All these proprietary servers, however, are a bottleneck for the massification of 3D content on the Web. Just like for the Web itself, we need open source 3D scene servers. At the very least, we need open, standard protocols, so that people can focus on developing content without having to reinvent the network connectors, and the servers, from scratch all the time. (But with open standards come open implementations, so the result is the same: we need open source servers). Yes, we need an Apache for RT 3D scenes. Hmm, where did I hear that before…?
OpenSimulator, of course. When WebGL is good enough to render those rich 3D scenes, OpenSimulator will be there to serve those scenes in real-time to multiple clients. For free. This is the real importance of OpenSim, its main contribution. Another, secondary, contribution is all the research work that we have been doing in secure, portable identity with the Hypergrid. This is something that doesn’t exist on the Web, but it can be ported back. I’m not entirely sure the 2D Web needs it, but I’m pretty sure a web of virtual worlds needs it. Not all 3D environments will want to be connected in a web of peer servers; but many will.

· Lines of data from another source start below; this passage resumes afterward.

(* ===== verification/Automation.v ===== *)
(** * Automation settings (internal/fleet: automation.go, automation_match.go, automation_mutate.go, deploy_target.go, backend_type.go)

    The agents and triggers of a fleet: their validation, the edits of the three
    editors, and what a webhook event fires. The regular expressions and the
    decoding of event bodies are parameters: [compile] is regexp.Compile and
    Match, [decode] is a json.Decoder with UseNumber. A nil slice is the empty
    list. *)

From S2P Require Import Prelude GoStrings GoText Cron ShellQuote JsonPath.
Local Open Scope string_scope.
Local Open Scope Z_scope.
Local Open Scope list_scope.

(** ** Data *)

Definition maxAutomationListLen : nat := 128.

Definition TriggerSchedule : string := "schedule".
Definition TriggerWebhook : string := "webhook".
Definition TriggerBash : string := "bash".

Definition IsCron (t : string) : bool := String.eqb t TriggerSchedule || String.eqb t TriggerBash.

Definition WebhookFilterRegex : string := "regex".
Definition WebhookFilterJSONPath : string := "jsonpath".

Definition BackendDevcontainer : string := "devcontainer".
Definition BackendCoder : string := "coder".
Definition BackendCodespaces : string := "codespaces".
Definition BackendKubernetes : string := "kubernetes".

Definition ParseBackendType (value : string) : option string :=
  if String.eqb value BackendDevcontainer then Some BackendDevcontainer
  else if String.eqb value BackendCoder then Some BackendCoder
  else if String.eqb value BackendCodespaces then Some BackendCodespaces
  else if String.eqb value BackendKubernetes then Some BackendKubernetes
  else None.

Definition ValidateBackendType (b : string) : bool := match ParseBackendType b with Some _ => true | None => false end.

Record Agent := MkAgent {
  ag_name : string;
  ag_command : string;
  ag_systemPrompt : string;
  ag_backend : string;
  ag_kubeCluster : string
}.

Record DeployTarget := MkTarget { dt_backend : string; dt_kubeCluster : string }.
#[export] Instance DeployTarget_eq_dec : EqDecision DeployTarget.
Proof. solve_decision. Defined.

In all of this, we must thank Linden Lab, especially Cory Ondrejka and Marc Lentczner, for making their protocol public; that made OpenSim legally possible. All other game companies are protective of their protocols, to the point that they go after anyone who tries to reverse-engineer them. That was not the case with Linden Lab, and we must thank them for that. They allowed us to focus on the server side. The fact that the client was available independently, for free, was no small thing either: it made the effort appealing to lots of people who got instant gratification of a Linden-like world on their own computers. More people means more eyes, more energy. MW and Lbsa were right on from the very beginning!

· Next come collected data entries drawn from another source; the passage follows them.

Lemma postpone_ok l g p ev log w now :
  represents l g -> NoDup (pl_start p) -> (forall q, q ∈ pl_start p -> q ∈ g_start g) ->
  pl_firing p <= l_seq l -> l_seq l + Z.of_nat (length (pl_direct p)) < 2 ^ 64 ->
  exists g', steps g g' /\ represents (fst (postpone p ev log w now l)) g' /\
    g_start g' = g_start g ∖ list_to_set (pl_start p) /\ g_watch g' = g_watch g /\
    g_wait g ∪ list_to_set (pl_start p) ⊆ g_wait g'.
Proof.
  intros Hr%represents_partial Hnd Hin Hfi Hroom. unfold postpone.
  destruct (back_all g l ∅ (pl_start p) Hr Hnd Hin) as [Hs1 Hg1]. rewrite union_empty_r_L in Hg1.
  set (l1 := foldl (fun l q => settle q l) l (pl_start p)) in *. set (g1 := MkLedger _ _ _ _) in *.
  assert (l_heap l1 = l_heap l /\ l_seq l1 = l_seq l) as [Hh1 Hq1].
  { unfold l1. clear. revert l. induction (pl_start p) as [|q qs IH]; intros l; [done|]. simpl. destruct (IH (settle q l)) as [-> ->].
    by destruct (settle_frame q l) as (-> & -> & _). }
  pose proof (direct_all g1 l1 p ev log now (pl_start p) (pl_direct p) Hg1 Hnd) as Hd.
  destruct (foldl (postpone_direct p ev log now) (l1, pl_start p) (pl_direct p)) as [l2 runs] eqn:E2.
  destruct Hd as (g2 & Hs2 & Hg2 & Hnd2 & Hk2 & Hw2 & _).
  { rewrite Hh1. intros q Hq%Hin. destruct (co_ids _ _ (pa_core _ _ _ Hr)) as [Hi _ _ _]. apply Hi. set_solver. }
  { by rewrite Hq1. }
  { by rewrite Hq1. }
  destruct (insert_all g2 l2 runs (fun r => with_pending false (with_why (Some w) r)) Hg2 Hnd2) as (g3 & Hs3 & Hg3 & Hw3 & Hk3); [by split|done|].
  exists g3. simpl. split; [by etrans; [|etrans]|]. split; [done|]. destruct Hk2 as [E2' E2w], Hk3 as [E3 E3w].
  rewrite E3, E3w, E2', E2w, Hw3. simpl. split; [done|]. split; [done|]. etrans; [|exact Hw2]. simpl. set_solver.
Qed.

Lemma started_ok l g p h : represents l g -> p ∈ g_start g -> (h <> "" -> g_watch g !! h = None /\ is_watch_key h) ->
  exists g', steps g g' /\ represents (started p h l) g' /\ g_start g' = g_start g ∖ {[p]} /\ g_wait g' = g_wait g /\
    g_watch g' = if String.eqb h "" then g_watch g else <[h := agent_of (run l p)]> (g_watch g).
Proof.
  intros Hr%represents_partial Hp Hh. unfold started. fold (agent_of (run l p)).
  pose proof (partial_fail _ _ _ _ Hr Hp) as [Hc Hq _].
  destruct (String.eqb_spec h "") as [->|Hne].
  - exists (failed p g). split; [apply rtc_once; by apply ledger_fail|]. split; [|done]. apply represents_partial. by split.
  - destruct (Hh Hne) as [Hn Hk].
    exists (MkLedger (g_runs g) (g_wait g) (g_start g ∖ {[p]}) (<[h := agent_of (run_in g p)]> (g_watch g))).
    pose proof (core_run _ _ p (pa_core _ _ _ Hr)) as Erun. rewrite Erun. split; [apply rtc_once; by apply ledger_begin|]. split; [|done].
    apply represents_core. split; [by apply (core_watch _ (failed p g))|]. simpl. rewrite difference_empty_L in Hq.
    by eapply queues_ok_same.
Qed.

Going forward, the main challenge for OpenSim is to step back from the monstrosity of LLUDP and LLCAPs, which were designed for one very particular kind of environment, and figure out the minimum set of messaging that’s necessary to serve 3D scenes in RT to multiple clients. Minimum is good. The good thing about OpenSim is that the client protocols are plugin modules; OpenSim is not tied to any one particular client, not even LL (in theory; the reality of the code is a bit different… that’s why I say that stepping back from the LL protocol will be a challenge for OpenSim).
I feel like we’re parting ways with a long-time, dysfunctional, companion who decided to make a left turn, and I’m looking forward to what’s coming!